Quadratic constraint: verifySqrt runs. The circuit verifies w = floor(sqrt(tokens)) without computing a square root.
Double vote check: the nullifier hasn't been used. Combined with the deterministic nullifier derivation, this guarantees exactly one vote per committed voter ID.
State updates: nullifier recorded, total votes incremented by sqrt_weight. The global tally reflects the sum of all voters' square-root-weighted contributions.
The ordering of these checks matters. Membership before token match (can't verify a value that doesn't exist). Token match before verifySqrt (the constraint is meaningless if the token count can be faked). Double vote check before state update (record only after all validation passes).
What's Actually On-Chain
Being precise, same as the previous articles:
| Data | On-chain? | Visible to observer? |
|---|---|---|
| Voter ID | Yes (committed_tokens key) |
Yes |
| Token amount | Yes (committed_tokens value) |
Yes |
| Square root weight | Yes (via total_votes increment) |
Partially — total only |
| Nullifier | Yes (has_voted) |
Yes |
| Individual vote weight | No | No |
| Whether a specific voter voted | Derivable from has_voted
|
Yes, via nullifier |
The chain sees voter IDs and token amounts in the current implementation. The total_votes counter accumulates the global weighted tally but individual vote weights aren't stored separately: an observer can see the total but not decompose whose weight contributed what.
The nullifier being on-chain is intentional and necessary: it's the double-vote prevention mechanism. What it leaks is that a given voter ID has voted, derivable by anyone who knows the voter ID and can compute hash(voter_id). In the domain-separated future version, this becomes hash(voter_id, contract_id), still derivable by someone who knows the voter ID, but no longer linkable across contracts.

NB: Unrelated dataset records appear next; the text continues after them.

(** * merchantCache: the ABN resolution engine and the API server's cache

    A shallow embedding of [internal/abr/client.go] (candidate extraction,
    ranking, the two-stage lookup) and of [internal/server/server.go] (the
    request handler with its result cache), with the properties of the
    specification stated and proved over it.

    Conventions.
    - A Go [string] is a byte string: Rocq's [string].  The Unicode-aware
      functions of package [strings] ([TrimSpace], [ToLower], [Fields]) are
      embedded twice.  Module [Strings] gives their action on ASCII text,
      where a byte above 127 is neither a space nor a letter.  Modules
      [abrU], [serverU] and [SpecU] take the three as variables, and the
      properties that depend on which characters are spaces or letters are
      proved over these, assuming of Go's library at most that trimming is
      idempotent and that the empty string is lower-cased to itself.
    - [encoding/csv] is not embedded: a file is the list of records that
      [csv.Reader.ReadAll] returns, and a property of a file read back says
      so in a hypothesis.
    - A Go [float64] is Rocq's primitive binary64 [float]; [+], [*] and [<]
      are the IEEE operations.
    - A Go [map[string]bool] used as a set is a [gset string]; a
      [map[string]V] is a [gmap string V].
    - The network ([http.Client.Get]), [xml.Unmarshal] and [fmt.Sscanf] are
      not code of this repository: they are variables of the sections below,
      so every theorem holds for each behaviour they may have.
    - Progress messages printed with [fmt.Printf] are left out.
    - [client.go] holds two versions of the client; they share
      [getAllResults] and [findBestResult] and differ in [Lookup], embedded
      as [Lookup] (search, rank, verify) and [Lookup_v2] (first result). *)

From Stdlib Require Import String Ascii List ZArith Bool Lia.
From Stdlib Require Import Floats Uint63.
From stdpp Require Import gmap strings list.
Import ListNotations.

The Mental Model This Series Has Been Building
Step back and look at what the four contracts in this series have taught:
Bonding curve: the witness pattern. Expensive arithmetic off-chain, cheap verification in-circuit. The circuit doesn't trust the witness; it constrains it.

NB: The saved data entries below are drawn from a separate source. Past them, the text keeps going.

(* ===== verification/Prelude.v ===== *)
(** * Verification of the xv6 kernel with MLFQ, lottery and round-robin
      scheduling, alarms and system call counting

    The program is the RISC-V teaching kernel under [src/initial-xv6/src],
    extended with three compile-time scheduling policies, [sigalarm] and
    [sigreturn], [getSysCount], [settickets], [waitx] and a log of queue
    changes. Its kernel code is translated function by function.

    ** How code is modelled

    A routine over a state [S] is a value of the monad [M S A] below: it
    returns a result and a state, panics, goes to sleep, or exceeds the
    iteration bound of a loop. C integers are integers [Z] with the
    wrap-around of their width ([u8], [u32], [u64], [s32]); physical memory is
    a map of bytes with little-endian loads and stores (Machine.v). Loops over
    arrays are recursion on the list of indices; loops without such a bound
    take fuel, and the theorems show that the bound used suffices (a lookup
    in the buffer list needs 31 steps, a page range one step per page, a
    number at most 16 digits) or hold for every amount of fuel with which the
    code returns.

    ** Files and what they model

    - Prelude.v: the monad, loops, weakest preconditions, record update,
      machine integers and shared list lemmas.
    - Machine.v: [riscv.h], [memlayout.h], [param.h], memory.
    - KString.v, Printf.v: [string.c], [printf.c].
    - Spinlock.v: [spinlock.c], per CPU and interleaved across CPUs, and the
      class [LockSet] through which the other components take locks.
    - Kalloc.v: [kalloc.c]; the end of the kernel image is the class
      [KernelImage].
    - Vm.v: [vm.c] and the page-table routines of [proc.c]. VmTree.v, VmSpec.v
      and VmUser.v describe page tables as trees, VmCopy.v the user copies,
      VmThms.v has the theorems. VmKernel.v: the kernel's own page table.
    - Proc.v, Sched.v, ProcLife.v: [proc.c]. The file system is the class
      [FsOps], the code addresses the class [KernelText]; [swtch] is a
      parameter, the run of a process until it switches back. With a lock held
      interrupts are off, and [SIE] of the modelled [sstatus] is what
      [push_off] saved in [intena]. SchedSpec.v,
      SchedThms.v, ProcSpec.v and ProcThms.v have specifications and theorems;
      what [exit] relies on of the file system is the class [FsFrame], an
      instance of which is in CallsThms.v.
    - Syscall.v: [syscall.c], [sysproc.c]. Trap.v: [trap.c] and [forkret]; the
      devices are the class [Devices]. TrapThms.v: alarms; the calls that
      concern only the table of processes as a machine on that table.
    - Pipe.v: the ring of [pipe.c] with interleaved readers and writers, which
      can be killed at any turn of their loops.
    - Bio.v: [sleeplock.c] and [bio.c]. BioSpec.v: the cache as a map of
      blocks, a refinement, and the classes [BufOps] and [BufLaws] that state
      the contract for its clients.
    - Log.v: [log.c] over [BufOps]. LogSpec.v: the disk writes of a commit and
      of recovery. LogThms.v: crash atomicity, [log_write], [end_op].
    - Fs.v: [fs.c] over the log. FsPath.v: path names. FsInode.v: the inode
      in the bytes of a block. FsSpec.v: states inside a transaction as maps
      of blocks ([tx]), the bitmap. FsThms.v: the block allocator. FsFile.v:
      the block map of a file and [bmap]. FsRw.v: [readi], [writei],
      [iupdate]. FsRwThms.v: files as lists of bytes. FsDir.v: directories as maps.
    - Console.v: [console.c] and [uart.c] over the class of a UART device.
      ConsoleSpec.v: the line discipline as a function on typed characters.
    - File.v: [file.c], [pipealloc] and the calls of [sysfile.c] on file
      descriptors. SysFile.v: its calls on path names. FileThms.v:
      [filewrite] and [fileread].
    - Calls.v: the handlers of
      [sysfile.c] as [syscall] dispatches to them, with arguments from the
      trapframe and results in the memory of the process; it implements
      [FsOps] and [FileCalls] and passes the calls of [wakeup] on the log, on
      sleep locks, pipes and the console to the process table. A kill that
      comes while a call runs is a parameter, the turn of its loop that sees
      it. CallsThms.v: [write] and [read] of processes, every call by its
      number, and calls run from registers.
    - Exec.v: [exec.c], [elf.h] and [sys_exec]. ExecThms.v: the stack of the
      new program. FsRun.v: a session of file system
      calls on a small disk, and a program written to it and executed.
    - Virtio.v: [virtio_disk.c], cut where it sleeps, with the channels its
      callers sleep on, the calls of [wakeup] and the notification of the
      queue. VirtioSpec.v: what the
      virtio specification says of the device, driver and device interleaved,
      a disk without rings. VirtioInv.v, VirtioDrv.v: the invariant and the
      routines. VirtioSim.v: the simulation of each step. VirtioThms.v:
      refinement and progress. VirtioInit.v: start-up
      over the class of a device's registers.
    - Mkfs.v: [mkfs/mkfs.c]. MkfsSpec.v: the blocks of the files of an image.
      MkfsFile.v: [iappend] on lists of bytes. MkfsImg.v: inodes. MkfsThms.v:
      the whole run. MkfsBuild.v: the image as the kernel mounts it.
    - Umalloc.v, UmallocSpec.v, UmallocThms.v: [user/umalloc.c] on the bytes
      of a process.
    - Ulib.v: [user/ulib.c] and [user/printf.c].
    - Grep.v: matcher and line filter of [user/grep.c]. Textutils.v: its
      [main], [user/wc.c] and [user/cat.c]. Ls.v: [user/ls.c] and [stat].
    - Sh.v, ShSpec.v: lexer and parser of [user/sh.c] and its grammar.
      ShTotal.v: the parser on lines outside of the grammar.
    - USys.v: programs as trees of system calls, run on a table of open files;
      what the kernel answers is the record [env]. ShRun.v: [runcmd] and the
      command loop of [user/sh.c]. ShRunSpec.v: what a command should start
      and with which files. ShRunThms.v: sessions and pipelines. UProgs.v:
      [echo.c], [mkdir.c], [rm.c], [ln.c], [kill.c], [zombie.c], [syscount.c]
      and [init.c] of [user].
    - Boot.v: [start.c] and the control registers of [riscv.h]. BootMain.v:
      [plic.c] over the class [PlicDev], and [main.c] on several harts.
    - Asm.v: [entry.S], [swtch.S], [trampoline.S] and [kernelvec.S] as lists of
      instructions, and the instructions. AsmThms.v: context switches, user
      and kernel traps, the stack at entry, the timer.

    ** What the theorems show

    - Scheduling: which process an MLFQ round switches to, once and in which
      state, and what it does to every process's queue, slice and waiting count; the invariant of the queues;
      one turn per runnable process in a round of RR; lottery draws in
      proportion to tickets; when MLFQ stops scheduling.
    - Processes: exit, wakeup, kill; what system calls answer by number and
      how often parents are told that their children made them;
      alarms that resume the program where it was interrupted.
    - Memory: no page is allocated twice, mappings translate as asked, growth
      is all or nothing, loses no page and is undone by shrinking, user copies round-trip
      and stay within the process; the kernel's page table is the direct map
      with guarded stacks.
    - Locks and pipes: mutual exclusion for every interleaving; FIFO order, and
      no byte lost but the one of a failed copy to the reader.
    - Buffer cache: LRU replacement, refinement of a map of blocks.
    - Log: after a crash at any disk write and any number of interrupted
      recoveries the disk has all blocks of the transaction or none; what
      [log_write] records; a reservation that is one block short.
    - Files: [balloc] and [bfree] change one bit, [writei] overwrites and
      extends a list of bytes of which [readi] returns slices, through direct
      and indirect blocks, [end_op] leaves that list on disk, [ilock] reads
      what [iupdate] wrote, paths split into components; a
      directory is a map that [dirlink] extends and [dirlookup] reads;
      [filewrite] writes
      all of its bytes at the file's offset unless the disk is full; what
      one process writes from its memory another reads into its own.
    - Console: what [consoleread] returns is the edited line, for every
      sequence of typed characters.
    - Disk: for every device that follows the virtio specification and every
      interleaving, each call transfers its block once and returns after the
      transfer; as long as the device works on what it was notified of and
      nobody is killed, every call that sleeps is woken and returns. The two requests that eight descriptors
      allow are at most two turns of the handler's loop, which has fuel nine.
    - Image: what [mkfs] builds from files that fit satisfies the conditions
      on the disk from which the kernel's theorems on files start, and holds
      the files as given. Its loop has one turn of fuel per byte, more than
      the one per block it takes.
    - Exec: [argv] and its strings lie in the stack page of the new program,
      in order and aligned, or the call fails.
    - User programs: [malloc] never returns memory that is in use, the matcher
      of grep decides the language of the pattern, grep prints the matching
      lines, [wc] counts lines, words and bytes, [ls] lists the entries of a
      directory within its buffers, [init] starts nothing but the shell on
      the console.
    - Shell: every line of the grammar is parsed to its tree and every other
      line to an error, with fuel for four turns per byte; for each line typed
      the shell starts the processes that the command asks for, with their
      files redirected and connected, and no process of a pipeline keeps an
      end of the pipe that it does not use.
    - Boot: each hart enters [main] in supervisor mode with its timer armed;
      harts other than 0 wait for the initialisation; every hart reaches the
      scheduler and receives the interrupts of the UART and of the disk.
    - Assembly: a trap is invisible to the user program and an interrupt to
      the kernel code it interrupts, a switched-out process resumes where it
      was, and timer interrupts go on, one interval apart.

    ** Simplifications

    Each routine runs to its next sleep without interleaving except in
    Spinlock.v, Pipe.v, VirtioSpec.v and BootMain.v, where the steps of several
    CPUs, processes or the device are interleaved explicitly. A user program
    that makes system calls is a tree of processes; its processes do not
    interleave in it. Lock acquisition elsewhere is through [LockSet] or,
    inside a component's own lock, left out. For the buffer cache a disk
    transfer is one step; that the driver provides this is what VirtioThms.v
    shows. The theorems on files take a
    transaction with room for five log blocks per block written, which covers
    the four blocks that a chunk of [filewrite] touches. In Asm.v the translation
    of addresses and the C functions that are called are parameters; the
    theorems ask of them that the frame is mapped where it is saved and that
    the handler keeps to the calling convention.

    ** Not modelled

    [user/initcode.S] and the system call stubs that [user/usys.pl] generates.
    [kernel/ramdisk.c], which no rule builds. The test
    programs [usertests.c], [grind.c], [forktest.c], [stressfs.c],
    [alarmtest.c] and [schedulertest.c], which exercise the kernel and have no
    logic of their own. *)

From stdpp Require Export base tactics list numbers strings.
From Stdlib Require Export ZArith Lia.
From Stdlib Require Import Zquot.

export ledger vs private state: the disclosure model. disclose() is a deliberate act, not a default. The compiler enforces it. Privacy is opt-out at the language level.
Escrow: multi-party coordination. Two private states, one proof. Commitment schemes bind parties to terms without revealing them. State machines enforce ordering cryptographically.
Quadratic voting: verification over computation. The circuit doesn't compute sqrt. It verifies that someone else's claimed sqrt satisfies the mathematical definition. The same pattern applies to any expensive function: compute off-chain, verify with cheaper constraints in-circuit.
That last principle is the most general. Anywhere you find yourself wanting to compute something expensive inside a ZK circuit; a square root, a logarithm, a hash of a large input - ask instead: what are the cheap constraints that a valid result must satisfy? Verify those instead.
What's Next
The natural extension of this contract, private token commitments using persistentCommit instead of plaintext export ledger maps, is exactly the bridge between this article and Part 2's commitment pattern. If you want a hands-on extension problem: refactor commit to store persistentCommit(voter_id, tokens, nonce) on-chain, move the actual values to private state, and update vote to verify the commitment before running verifySqrt. The quadratic constraint circuit stays identical, only the token retrieval and verification changes.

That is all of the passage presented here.